- [ABOUT THIS TASK]:
Wherever the word "fields" turns up in a line of the entries, copy that line.

=== Begin Enclosure ===

(** GetSubstitution for a pattern without capture groups: in the
    replacement text [$$] stands for a dollar sign, [$&] for the match,
    [$`] and [$'] for the text before and after the match; any other
    [$] is kept as it is. *)
Fixpoint get_substitution (matched before after r : string) : string :=
  match r with
  | EmptyString => EmptyString
  | String c r' =>
      if Ascii.eqb c "$" then
        match r' with
        | EmptyString => String c EmptyString
        | String d r'' =>
            if Ascii.eqb d "$" then String "$" (get_substitution matched before after r'')
            else if Ascii.eqb d "&" then matched +:+ get_substitution matched before after r''
            else if Ascii.eqb d "`" then before +:+ get_substitution matched before after r''
            else if Ascii.eqb d "'" then after +:+ get_substitution matched before after r''
            else String c (get_substitution matched before after r')
        end
      else String c (get_substitution matched before after r')
  end.

(** The scan of a global replace: [before] is the part of the subject
    already passed, [skip] counts the characters of a match that the scan
    still has to step over. *)
Fixpoint replace_from (repl : string) (skip : nat) (before s : string) : string :=
  match s with
  | EmptyString => EmptyString
  | String c s' =>
      match skip with
      | S k => replace_from repl k (before +:+ String c EmptyString) s'
      | O =>
          match strip_prefix token s with
          | Some after =>
              get_substitution token before after repl
              +:+ replace_from repl (String.length token - 1)
                    (before +:+ String c EmptyString) s'
          | None =>
              String c (replace_from repl 0 (before +:+ String c EmptyString) s')
          end
      end
  end.
(** * dumphfdl, SoapySDR input driver (src/input-soapysdr.c)

    A shallow embedding of the driver: format negotiation
    ([soapysdr_choose_sample_format]), device configuration
    ([soapysdr_input_init]) and the capture worker
    ([soapysdr_input_thread]).

    The driver is a client of two things it does not define: the SoapySDR
    library (with the device behind it) and the rest of dumphfdl (sample
    format tables, the circular buffer, the global [do_exit]).  Both are
    kept abstract.  Everything the driver does to them is recorded, in
    program order, in a trace of events; everything they answer is taken
    from an arbitrary environment. *)

From Stdlib Require Import ZArith Floats.SpecFloat.
From stdpp Require Import base tactics option list strings.

Local Open Scope Z_scope.

(** ** C scalars *)

(** Pointers to opaque objects ([SoapySDRDevice *], [SoapySDRStream *]). *)
Definition ptr := Z.
Definition NULL : ptr := 0.

(** [char *] that the code tests against, or may receive as, [NULL]. *)
Definition cstr := option string.

(** [(int32_t)x], two's complement. *)
Definition int32_t (x : Z) : Z := (x + 2 ^ 31) mod 2 ^ 32 - 2 ^ 31.
(** [(size_t)x] on an LP64 target. *)
Definition size_t (x : Z) : Z := x mod 2 ^ 64.

(** IEEE 754 values.  [double] is binary64, [float] is binary32; both are
    carried by [spec_float], so widening a [float] to [double] is the
    identity on values. *)
Definition double := spec_float.
Definition float := spec_float.

(** [(float)d]: binary64 to binary32, round to nearest even. *)
Definition float_of_double (d : double) : float :=
  match d with
  | S754_finite s m e => binary_round 24 128 s m e
  | _ => d
  end.

(** [(double)f]: binary32 to binary64, exact on binary32 values. *)
Definition double_of_float (f : float) : double :=
  match f with
  | S754_finite s m e => binary_round 53 1024 s m e
  | _ => f
  end.

(** [(double)n] and [(float)n] for an integer [n]. *)
Definition float_of_int (n : Z) : float := binary_normalize 24 128 n 0 false.
Definition double_of_int (n : Z) : double := binary_normalize 53 1024 n 0 false.

(** [x > 0.0].  The test looks at the class and the sign of [x] only, which
    widening to [double] keeps, so it is written on the value as it is. *)
Definition gt_zero (x : spec_float) : bool := SFltb (S754_zero false) x.

(** [x != y] on floating-point values: true as soon as one is a NaN. *)
Definition fp_ne (x y : spec_float) : bool := negb (SFeqb x y).

Definition cfloat : Type := float * float.
Definition czero : cfloat := (S754_zero false, S754_zero false).

(** [SoapySDRKwargs]: [size] is the length, [keys[i]], [vals[i]] the
    components of the i-th pair. *)
Definition SoapySDRKwargs := list (string * string).

(** ** Objects *)

(** [sample_format] is a C enum declared in input-common.h; its enumerators
    are not part of this file, so values stay C integers and [SFMT_UNDEF]
    comes from the environment below. *)
Definition sample_format := Z.

(** [struct input_cfg], the fields the driver reads or writes.  A [NULL]
    string is [None].  The declaration is in input-common.h, not in this
    file; the scalar fields have the types its uses here go with: [float]
    for what is printed with [%f] and compared with [AUTO_GAIN], [int] for
    the rate and the frequencies, whose sum is far from overflowing. *)
Record input_cfg := {
  cfg_source : string;
  cfg_gain_elements : cstr;
  cfg_antenna : cstr;
  cfg_device_settings : cstr;
  cfg_gain : float;
  cfg_correction : float;
  cfg_sample_rate : Z;
  cfg_centerfreq : Z;
  cfg_freq_offset : Z;
  cfg_sfmt : sample_format;
}.

(** [struct input], with [block.producer.max_tu] and [block.running]
    flattened into it.  [config] points to the [input_cfg] kept next to it
    in the state.  [max_tu] is a [size_t]; [bytes_per_sample], printed with
    [%d], is an [int]. *)
Record input := {
  in_max_tu : Z;
  in_running : bool;
  in_full_scale : float;
  in_bytes_per_sample : Z;
}.

Record soapysdr_input := {
  si_input : input;
  sdr : ptr;
  stream : ptr;
}.

(** ** Trace *)

(** Lines written to [stderr], one constructor per format string, carrying
    the arguments that are printed. *)
Inductive message :=
  | msg_found_device (i : Z)
  | msg_device_key (k v : string)
  | msg_using_native (source : string) (fmt : cstr) (full_scale : float)
  | msg_failed_read_formats (source : string)
  | msg_using_non_native (source : string) (fmt : string) (full_scale : float)
  | msg_could_not_open (source err : string)
  | msg_setSampleRate_failed (source err : string)
  | msg_setFrequency_failed (source err : string)
  | msg_center_frequency_set (source : string) (hz : Z)
  | msg_setFrequencyCorrection_failed (source err : string)
  | msg_frequency_correction_set (source : string) (ppm : double)
  | msg_setDCOffsetMode_failed (source err : string)
  | msg_unable_to_parse_gains
  | msg_gain_element_set (source key : string) (db : double)
  | msg_could_not_set_gain (source err : string)
  | msg_gain_set (source : string) (db : double)
  | msg_no_auto_gain (source : string)
  | msg_could_not_enable_auto_gain (source err : string)
  | msg_auto_gain_enabled (source : string)
  | msg_could_not_select_antenna (antenna err : string)
  | msg_using_antenna (source : string) (antenna : cstr)
  | msg_unable_to_parse_settings (source settings : string)
  | msg_setting (source key value : string) (done : bool)
  | msg_no_suitable_format (source : string)
  | msg_could_not_set_up_stream (source err : string)
  | msg_activate_failed (source err : string)
  | msg_readStream_failed (source err : string).
(** The zoom stored for an axis is the input zoom over the zoom factor, in
    both modes, when the factor is not zero. *)
Lemma stored_zoom_is_quotient (input_array : ndarray Q)
    (input_zooms output_zooms : list Q) (order : order_arg) (prefilter : bool)
    (output_array : ndarray Q) (zoom_factors output_zooms' : list Q) (i : nat) :
  length output_zooms = length input_zooms ->
  resampled' input_array input_zooms output_zooms order prefilter
  = Ok (output_array, zoom_factors, output_zooms') ->
  (i < length input_zooms)%nat ->
  ~ nth i zoom_factors 0 == 0 ->
  length zoom_factors = length input_zooms
  /\ length output_zooms' = length input_zooms
  /\ nth i output_zooms' 0 == nth i input_zooms 0 / nth i zoom_factors 0.
Proof.
  intros Hlen Hres Hi Hnz. destruct order as [|n|].
  - apply resampled_mean_ok_inv in Hres as [Hl [Hl' Hax]]; [|exact Hlen].
    destruct (Hax i Hi) as [_ Hst]. apply py_div_ok_inv in Hst as [_ Hst].
    split; [exact Hl|]. split; [exact Hl'|]. now rewrite Hst.
  - apply resampled_spline_ok_inv in Hres as [Hz [Hl Hax]]; [|exact Hlen].
    pose proof (Hax i Hi) as Hzf. apply py_div_ok_inv in Hzf as [Hoz Hzf].
    split; [exact Hl|]. split; [now rewrite Hz|].
    rewrite Hz. rewrite Hzf in *.
    assert (Hiz : ~ nth i input_zooms 0 == 0).
    { intros E. apply Hnz. rewrite E. field. exact Hoz. }
    field. split; assumption.
  - discriminate Hres.
Qed.
(** * 20 Newsgroups notebook: data preparation and evaluation

    A shallow embedding of the data-handling cells of
    [notebooks/pytorch-20ng.ipynb]: the GloVe embedding loader (cell 5), the
    corpus loader (cell 7), the Keras tokenizer and padding (cell 11), the
    scikit-learn split (cell 13), the embedding matrix (cell 17), the
    evaluator (cell 22) and the confusion-matrix report (cell 28).

    Python lists are lists, Python dicts that are only looked up are [gmap]s,
    dicts whose iteration order matters are association lists in insertion
    order, exceptions are the [Raise] branch of [result].  Floating-point
    numbers are kept abstract behind the class [FloatOps]. *)

From Stdlib Require Import ZArith QArith Lia Ascii String Permutation.
From stdpp Require Import gmap strings list sorting.

(* ===================================================================== *)
(** * Exceptions *)
(* ===================================================================== *)

(** The Python exceptions the modelled cells can raise. *)
Inductive exn : Type :=
  | IndexError
  | ValueError
  | ZeroDivisionError
  | AttributeError.

Inductive result (A : Type) : Type :=
  | Ok (a : A)
  | Raise (e : exn).
Arguments Ok {A} a.
Arguments Raise {A} e.

Definition rbind {A B : Type} (r : result A) (k : A -> result B) : result B :=
  match r with
  | Ok a => k a
  | Raise e => Raise e
  end.

Notation "'do' x <- r ; k" := (rbind r (fun x => k))
  (at level 10, x pattern, r at level 100, k at level 200).

(** [for x in l: st = body st x], where the body may raise. *)
Fixpoint for_each {A S : Type} (body : S -> A -> result S) (l : list A) (st : S)
  : result S :=
  match l with
  | [] => Ok st
  | x :: l' => do st' <- body st x; for_each body l' st'
  end.

(* ===================================================================== *)
(** * Python [str] operations *)
(* ===================================================================== *)

Module PyStr.

(** Line feed, [chr(10)]. *)
Definition LF : ascii := "010"%char.

(** The blank-line separator [chr(10) + chr(10)] of cell 7. *)
Definition blank_line : string := String LF (String LF EmptyString).

Fixpoint find_from (sub t : string) (i : Z) : Z :=
  if String.prefix sub t then i
  else match t with
       | EmptyString => (-1)%Z
       | String _ t' => find_from sub t' (i + 1)%Z
       end.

=== End Enclosure ===

- [WORKED SOLUTION]:
(** [struct input_cfg], the fields the driver reads or writes.  A [NULL]
    file; the scalar fields have the types its uses here go with: [float]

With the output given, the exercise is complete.